The effect of indentation loading type and level was investigated for an advanced high strength steel grade DP 800 material. Three different loading conditions, namely conventional, cyclic and multi-step was experimented in microindentation. The followings are the main outcomes of this research:

  • In conventional indentation, six different indentation peak forces were experimented from 50 to 300 mN, and Young’s modulus values were recorded in the range of 192–227 GPa, while hardness values were in the range of 3.17–3.62 GPa. Relatively less scattered hardness data resulted from the fact that the chosen indentation forces lead to overall material response rather than steel phases namely ferrite and martensite.

  • Cyclic indentations were performed at 300 mN level and average hardness and Young’s modulus values were obtained as 3.57 GPa, and 187.7 GPa, respectively. In multi-step indentation, on the other hand, the indentation force level was increased from 0 to 300 mN with 50 mN step size. It was observed that both Young’s modulus and hardness values were decreased with the increasing indentation force which is called as an indentation size effect.

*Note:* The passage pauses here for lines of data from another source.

(* ===== verification/Startup.v ===== *)
(** Starting the server: certificates ([server/src/server/tls.rs]), sockets and
    connections ([server/src/server/mod.rs]), and what is started in which
    order ([server/src/lib.rs]). *)
From S2P Require Import Prelude.
From S2P Require Import Sustains.
From S2P Require Import Invoice.
From S2P Require Import Storage.
From S2P Require Import Text.
From S2P Require Import Bincode.
From S2P Require Import Sqlite.
From S2P Require Import Monerod.
From S2P Require Import SubaddressCache.
From S2P Require Import Pubsub.
From S2P Require Import PaymentGateway.
From S2P Require Import InvoiceText.
From S2P Require Import InvoiceIdApi.
From S2P Require Import Callbacks.
From S2P Require Import Server.
From S2P Require Import ServerConfig.

(** * Files *)

(** The operations of [std::fs] that the source uses, with what may go wrong
    in the outside world. *)
Class FileSystem (F FsError : Type) := {
  fs_try_exists : string → M F FsError bool;
  fs_open : string → M F FsError string;            (* and read to the end *)
  fs_create_dir_all : string → M F FsError unit;
  fs_create : string → M F FsError unit;            (* truncates *)
  fs_write : string → string → M F FsError unit;    (* to a file just created *)
  fs_parent : string → option string;
}.

(** What they do: a failed operation leaves other files alone. *)
Class LawfulFileSystem `{FileSystem F FsError} (files : F → gmap string string) : Prop := {
  law_try_exists p f :
    wp (fs_try_exists p) (λ f' r, files f' = files f ∧ match r with
      | Ok b => b = bool_decide (is_Some (files f !! p)) | Err _ => True | _ => False end) f;
  law_open p f :
    wp (fs_open p) (λ f' r, files f' = files f ∧ match r with
      | Ok s => files f !! p = Some s | Err _ => True | _ => False end) f;
  law_create_dir p f :
    wp (fs_create_dir_all p) (λ f' r, files f' = files f ∧ match r with
      | Ok _ | Err _ => True | _ => False end) f;
  law_create p f :
    wp (fs_create p) (λ f' r, match r with
      | Ok _ => files f' = <[p := ""%string]> (files f)
      | Err _ => files f' = files f
      | _ => False end) f;
  law_write p s f :
    wp (fs_write p s) (λ f' r, match r with
      | Ok _ => files f' = <[p := s]> (files f)
      | Err _ => delete p (files f') = delete p (files f)
      | _ => False end) f;
}.
(* ===== verification/Time.v ===== *)
(** * Arithmetic on times

    Conversions between units of time (kernel/time.c, include/linux/time.h and jiffies.h),
    the packed representation of [ktime_t] that a 32-bit kernel uses
    (include/linux/ktime.h), 64-bit division in software (lib/div64.c) and the calendar of
    the real-time clock (drivers/rtc/rtc-lib.c).  [HZ] is 1000 and the timer of the
    S5PV210 runs at 12 MHz, which fixes the constants of jiffies.h. *)
From stdpp Require Import prelude list.
From Stdlib Require Import ZArith Lia ZifyBool.
From S2P Require Import Prelude.
Open Scope Z_scope.

Module Time.

Definition s64 (x : Z) : Z := let y := u64 x in if y <? 2 ^ 63 then y else y - 2 ^ 64.

(** ** Division *)
(** [while ((int64_t)b > 0 && b < rem)] *)
Fixpoint div64_up (fuel : nat) (rem b d : Z) : option (Z * Z) :=
  match fuel with
  | O => None
  | S fuel => if (0 <? s64 b) && (b <? rem) then div64_up fuel rem (u64 (b + b)) (u64 (d + d)) else Some (b, d)
  end.
(** [do { ... } while (d)] *)
Fixpoint div64_down (fuel : nat) (rem res b d : Z) : option (Z * Z) :=
  match fuel with
  | O => None
  | S fuel =>
      let '(rem, res) := if rem >=? b then (u64 (rem - b), u64 (res + d)) else (rem, res) in
      let b := Z.shiftr b 1 in
      let d := Z.shiftr d 1 in
      if negb (d =? 0) then div64_down fuel rem res b d else Some (res, rem)
  end.
(** The quotient that is stored in [*n], and the remainder. *)
Definition __div64_32 (n base : Z) : option (Z * Z) :=
  let high := u32 (Z.shiftr n 32) in
  let '(rem, res) :=
    if high >=? base then
      let high := high `div` base in (u64 (n - u64 (Z.shiftl (u32 (high * base)) 32)), u64 (Z.shiftl high 32))
    else (n, 0) in
  match div64_up 65 rem base 1 with
  | None => None
  | Some (b, d) => div64_down 65 rem res b d
  end.

(** [div_u64_rem] by [do_div], which is the division of the language here. *)
Definition div_u64_rem (dividend divisor : Z) : Z * Z := (dividend `div` divisor, dividend `mod` divisor).
Definition div_u64 (dividend divisor : Z) : Z := (div_u64_rem dividend divisor).1.
Definition div_s64_rem (dividend divisor : Z) : Z * Z :=
  if dividend <? 0 then
    let '(quotient, remainder) := div_u64_rem (u64 (- dividend)) (Z.abs divisor) in
    (s64 (if divisor >? 0 then u64 (- quotient) else quotient), s32 (- remainder))
  else
    let '(quotient, remainder) := div_u64_rem dividend (Z.abs divisor) in
    (s64 (if divisor <? 0 then u64 (- quotient) else quotient), s32 remainder).
(** [div64_u64] shifts both operands until the divisor has 32 bits. *)
Definition div64_u64 (dividend divisor : Z) : Z :=
  let high := u32 (Z.shiftr divisor 32) in
  if negb (high =? 0) then
    let shift := fls high in
    div_u64 (Z.shiftr dividend shift) (u32 (Z.shiftr divisor shift))
  else div_u64 dividend (u32 divisor).
(** [while (dividend >= divisor)] *)
Fixpoint iter_div_loop (fuel : nat) (dividend divisor ret : Z) : option (Z * Z) :=
  match fuel with
  | O => None
  | S fuel => if dividend >=? divisor then iter_div_loop fuel (dividend - divisor) divisor (u32 (ret + 1)) else Some (ret, dividend)
  end.
Definition __iter_div_u64_rem (dividend divisor : Z) : option (Z * Z) :=
  iter_div_loop (S (Z.to_nat (dividend `div` divisor))) dividend divisor 0.

(** ** Units *)
Definition MSEC_PER_SEC : Z := 1000.
Definition NSEC_PER_USEC : Z := 1000.
Definition USEC_PER_SEC : Z := 1000000.
Definition NSEC_PER_SEC : Z := 1000000000.
Definition USER_HZ : Z := 100.
Definition TIME_T_MAX : Z := 2 ^ 31 - 1.
Definition CLOCK_TICK_RATE : Z := 12000000.

Definition SH_DIV (NOM DEN LSH : Z) : Z := Z.shiftl (NOM `div` DEN) LSH + (Z.shiftl (NOM `mod` DEN) LSH + DEN `div` 2) `div` DEN.
Definition LATCH : Z := (CLOCK_TICK_RATE + HZ `div` 2) `div` HZ.
Definition ACTHZ : Z := SH_DIV CLOCK_TICK_RATE LATCH 8.
Definition TICK_NSEC : Z := SH_DIV (1000000 * 1000) ACTHZ 8.
Definition SHIFT_HZ : Z := 10.
Definition SEC_JIFFIE_SC : Z :=
  if Z.land (Z.shiftl (Z.shiftl NSEC_PER_SEC 2 `div` TICK_NSEC) (31 - SHIFT_HZ - 2)) 2147483648 =? 0 then 32 - SHIFT_HZ else 31 - SHIFT_HZ.
Definition NSEC_JIFFIE_SC : Z := SEC_JIFFIE_SC + 29.
Definition USEC_JIFFIE_SC : Z := SEC_JIFFIE_SC + 19.
Definition SEC_CONVERSION : Z := u32 (u64 (u64 (Z.shiftl NSEC_PER_SEC SEC_JIFFIE_SC) + TICK_NSEC - 1) `div` TICK_NSEC).
Definition NSEC_CONVERSION : Z := u32 (u64 (u64 (Z.shiftl 1 NSEC_JIFFIE_SC) + TICK_NSEC - 1) `div` TICK_NSEC).
Definition USEC_CONVERSION : Z := u32 (u64 (u64 (Z.shiftl NSEC_PER_USEC USEC_JIFFIE_SC) + TICK_NSEC - 1) `div` TICK_NSEC).
Definition USEC_ROUND : Z := u64 (Z.shiftl 1 USEC_JIFFIE_SC - 1).
Definition MAX_JIFFY_OFFSET : Z := Z.shiftr (2 ^ 31 - 1) 1 - 1.
Definition MAX_SEC_IN_JIFFIES : Z := s32 (u64 (MAX_JIFFY_OFFSET * TICK_NSEC) `div` NSEC_PER_SEC).

(** ** Seconds and nanoseconds *)
Record timespec := Timespec { tv_sec : Z; tv_nsec : Z }.
Record timeval := Timeval { tvv_sec : Z; tv_usec : Z }.

Definition timespec_equal (a b : timespec) : bool := (tv_sec a =? tv_sec b) && (tv_nsec a =? tv_nsec b).
Definition timespec_compare (lhs rhs : timespec) : Z :=
  if tv_sec lhs <? tv_sec rhs then -1
  else if tv_sec lhs >? tv_sec rhs then 1
  else s32 (tv_nsec lhs - tv_nsec rhs).
Definition timespec_valid (ts : timespec) : bool := (tv_sec ts >=? 0) && (u32 (tv_nsec ts) <? NSEC_PER_SEC).

(** The two loops of [set_normalized_timespec]. *)
Fixpoint norm_down (fuel : nat) (sec nsec : Z) : option (Z * Z) :=
  match fuel with
  | O => None
  | S fuel => if nsec >=? NSEC_PER_SEC then norm_down fuel (s32 (sec + 1)) (nsec - NSEC_PER_SEC) else Some (sec, nsec)
  end.
Fixpoint norm_up (fuel : nat) (sec nsec : Z) : option (Z * Z) :=
  match fuel with
  | O => None
  | S fuel => if nsec <? 0 then norm_up fuel (s32 (sec - 1)) (nsec + NSEC_PER_SEC) else Some (sec, nsec)
  end.
Definition set_normalized_timespec (sec nsec : Z) : option timespec :=
  let fuel := S (S (Z.to_nat (Z.abs nsec `div` NSEC_PER_SEC))) in
  match norm_down fuel sec nsec with
  | None => None
  | Some (sec, nsec) =>
      match norm_up fuel sec nsec with
      | None => None
      | Some (sec, nsec) => Some (Timespec sec nsec)
      end
  end.

Definition timespec_sub (lhs rhs : timespec) : option timespec :=
  set_normalized_timespec (s32 (tv_sec lhs - tv_sec rhs)) (s32 (tv_nsec lhs - tv_nsec rhs)).
Definition timespec_add_safe (lhs rhs : timespec) : option timespec :=
  match set_normalized_timespec (s32 (tv_sec lhs + tv_sec rhs)) (s32 (tv_nsec lhs + tv_nsec rhs)) with
  | None => None
  | Some res =>
      Some (if (tv_sec res <? tv_sec lhs) || (tv_sec res <? tv_sec rhs) then Timespec TIME_T_MAX (tv_nsec res) else res)
  end.
Definition timespec_add_ns (a : timespec) (ns : Z) : option timespec :=
  match __iter_div_u64_rem (u64 (tv_nsec a + ns)) NSEC_PER_SEC with
  | None => None
  | Some (q, ns) => Some (Timespec (s32 (tv_sec a + q)) (s32 ns))
  end.
Definition timespec_to_ns (ts : timespec) : Z := s64 (tv_sec ts * NSEC_PER_SEC + tv_nsec ts).
Definition timeval_to_ns (tv : timeval) : Z := s64 (tvv_sec tv * NSEC_PER_SEC + s32 (tv_usec tv * NSEC_PER_USEC)).
Definition ns_to_timespec (nsec : Z) : timespec :=
  if nsec =? 0 then Timespec 0 0
  else
    let '(q, rem) := div_s64_rem nsec NSEC_PER_SEC in
    if rem <? 0 then Timespec (s32 (s32 q - 1)) (s32 (rem + NSEC_PER_SEC)) else Timespec (s32 q) rem.
Definition ns_to_timeval (nsec : Z) : timeval :=
  let ts := ns_to_timespec nsec in Timeval (tv_sec ts) (Z.quot (tv_nsec ts) 1000).

(** ** Jiffies *)
Definition jiffies_to_msecs (j : Z) : Z := u32 (MSEC_PER_SEC `div` HZ * j).
Definition jiffies_to_usecs (j : Z) : Z := u32 (USEC_PER_SEC `div` HZ * j).
Definition msecs_to_jiffies (m : Z) : Z :=
  if s32 m <? 0 then MAX_JIFFY_OFFSET
  else u32 (m + MSEC_PER_SEC `div` HZ - 1) `div` (MSEC_PER_SEC `div` HZ).
Definition usecs_to_jiffies (u : Z) : Z :=
  if u >? jiffies_to_usecs MAX_JIFFY_OFFSET then MAX_JIFFY_OFFSET
  else u32 (u + USEC_PER_SEC `div` HZ - 1) `div` (USEC_PER_SEC `div` HZ).
Definition timespec_to_jiffies (value : timespec) : Z :=
  let sec := u32 (tv_sec value) in
  let nsec := s32 (tv_nsec value + TICK_NSEC - 1) in
  let '(sec, nsec) := if sec >=? u32 MAX_SEC_IN_JIFFIES then (u32 MAX_SEC_IN_JIFFIES, 0) else (sec, nsec) in
  u32 (Z.shiftr (u64 (u64 (sec * SEC_CONVERSION) + Z.shiftr (u64 (u64 nsec * NSEC_CONVERSION)) (NSEC_JIFFIE_SC - SEC_JIFFIE_SC))) SEC_JIFFIE_SC).
Definition jiffies_to_timespec (jiffies : Z) : timespec :=
  let '(q, rem) := div_u64_rem (u64 (jiffies * TICK_NSEC)) NSEC_PER_SEC in Timespec (s32 q) rem.
Definition timeval_to_jiffies (value : timeval) : Z :=
  let sec := u32 (tvv_sec value) in
  let usec := tv_usec value in
  let '(sec, usec) := if sec >=? u32 MAX_SEC_IN_JIFFIES then (u32 MAX_SEC_IN_JIFFIES, 0) else (sec, usec) in
  u32 (Z.shiftr (u64 (u64 (sec * SEC_CONVERSION) +
    Z.shiftr (u64 (u64 (u64 usec * USEC_CONVERSION) + USEC_ROUND)) (USEC_JIFFIE_SC - SEC_JIFFIE_SC))) SEC_JIFFIE_SC).
Definition jiffies_to_timeval (jiffies : Z) : timeval :=
  let '(q, rem) := div_u64_rem (u64 (jiffies * TICK_NSEC)) NSEC_PER_SEC in Timeval (s32 q) (rem `div` NSEC_PER_USEC).
Definition jiffies_to_clock_t (x : Z) : Z := s32 (div_u64 (u64 (u64 x * TICK_NSEC)) (NSEC_PER_SEC `div` USER_HZ)).
Definition clock_t_to_jiffies (x : Z) : Z :=
  if x >=? ULONG_MAX `div` (HZ `div` USER_HZ) then ULONG_MAX else u32 (x * (HZ `div` USER_HZ)).
Definition jiffies_64_to_clock_t (x : Z) : Z := div_u64 (u64 (x * TICK_NSEC)) (NSEC_PER_SEC `div` USER_HZ).
Definition nsec_to_clock_t (x : Z) : Z := div_u64 x (NSEC_PER_SEC `div` USER_HZ).
Definition nsecs_to_jiffies (n : Z) : Z := u32 (div_u64 n (NSEC_PER_SEC `div` HZ)).
Definition timespec_trunc (t : timespec) (gran : Z) : timespec :=
  if gran <=? u32 (jiffies_to_usecs 1 * 1000) then t
  else if gran =? 1000000000 then Timespec (tv_sec t) 0
  else Timespec (tv_sec t) (s32 (u32 (tv_nsec t) - u32 (tv_nsec t) `mod` gran)).

(** ** [ktime_t]

    A union of a 64-bit number [tv64] and the pair of the seconds in its high half and the
    nanoseconds in its low half; a [ktime_t] is [tv64] here. *)
Definition kt_sec (kt : Z) : Z := s32 (Z.shiftr kt 32).
Definition kt_nsec (kt : Z) : Z := s32 kt.
Definition ktime_set (secs nsecs : Z) : Z := s64 (Z.shiftl secs 32 + u32 nsecs).
Definition ktime_sub (lhs rhs : Z) : Z :=
  let res := s64 (lhs - rhs) in
  if kt_nsec res <? 0 then ktime_set (kt_sec res) (kt_nsec res + NSEC_PER_SEC) else res.
Definition ktime_add (add1 add2 : Z) : Z :=
  let res := s64 (add1 + add2) in
  if kt_nsec res >=? NSEC_PER_SEC then s64 (res + u32 (- NSEC_PER_SEC)) else res.
Definition timespec_to_ktime (ts : timespec) : Z := ktime_set (tv_sec ts) (tv_nsec ts).
Definition timeval_to_ktime (tv : timeval) : Z := ktime_set (tvv_sec tv) (s32 (tv_usec tv * 1000)).
Definition ktime_to_timespec (kt : Z) : timespec := Timespec (kt_sec kt) (kt_nsec kt).
Definition ktime_to_timeval (kt : Z) : timeval := Timeval (kt_sec kt) (Z.quot (kt_nsec kt) NSEC_PER_USEC).
Definition ktime_to_ns (kt : Z) : Z := s64 (kt_sec kt * NSEC_PER_SEC + kt_nsec kt).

The indentation size effect was found to be more pronounced with lower loads.

  • To reveal the effect of different indentation peak forces on the hardness and Young’s modulus data indentation were analyzed using one-way ANOVA (p ≤ 0.05). It was revealed that changes in both Young’s modulus and hardness values with peak indentation forces are insignificant for the force levels (50–300 mN) experimented.